| WORK REQUEST |
Go through the data below and return each line where the string "cmds" occurs.

======== RECORDS SHOWN

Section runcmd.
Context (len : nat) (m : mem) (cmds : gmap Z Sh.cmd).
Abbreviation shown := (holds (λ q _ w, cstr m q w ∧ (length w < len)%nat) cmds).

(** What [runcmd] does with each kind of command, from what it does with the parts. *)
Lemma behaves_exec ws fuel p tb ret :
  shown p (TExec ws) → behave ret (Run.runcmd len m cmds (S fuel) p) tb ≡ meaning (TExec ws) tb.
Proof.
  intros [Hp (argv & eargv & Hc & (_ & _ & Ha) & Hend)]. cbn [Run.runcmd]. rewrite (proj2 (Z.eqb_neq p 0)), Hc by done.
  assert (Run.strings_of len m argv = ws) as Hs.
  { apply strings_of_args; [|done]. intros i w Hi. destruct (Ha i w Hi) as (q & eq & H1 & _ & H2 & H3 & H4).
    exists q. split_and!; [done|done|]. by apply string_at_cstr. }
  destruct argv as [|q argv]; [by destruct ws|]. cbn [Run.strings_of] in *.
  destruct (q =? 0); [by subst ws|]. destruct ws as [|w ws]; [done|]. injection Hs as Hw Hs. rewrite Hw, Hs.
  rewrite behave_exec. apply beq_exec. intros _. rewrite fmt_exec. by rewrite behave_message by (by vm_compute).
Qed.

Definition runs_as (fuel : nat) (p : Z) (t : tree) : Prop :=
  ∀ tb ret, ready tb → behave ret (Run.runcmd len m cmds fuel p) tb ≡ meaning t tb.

================

| ANSWER TO THE EXERCISE |
Context (len : nat) (m : mem) (cmds : gmap Z Sh.cmd).
Abbreviation shown := (holds (λ q _ w, cstr m q w ∧ (length w < len)%nat) cmds).
  shown p (TExec ws) → behave ret (Run.runcmd len m cmds (S fuel) p) tb ≡ meaning (TExec ws) tb.
  ∀ tb ret, ready tb → behave ret (Run.runcmd len m cmds fuel p) tb ≡ meaning t tb.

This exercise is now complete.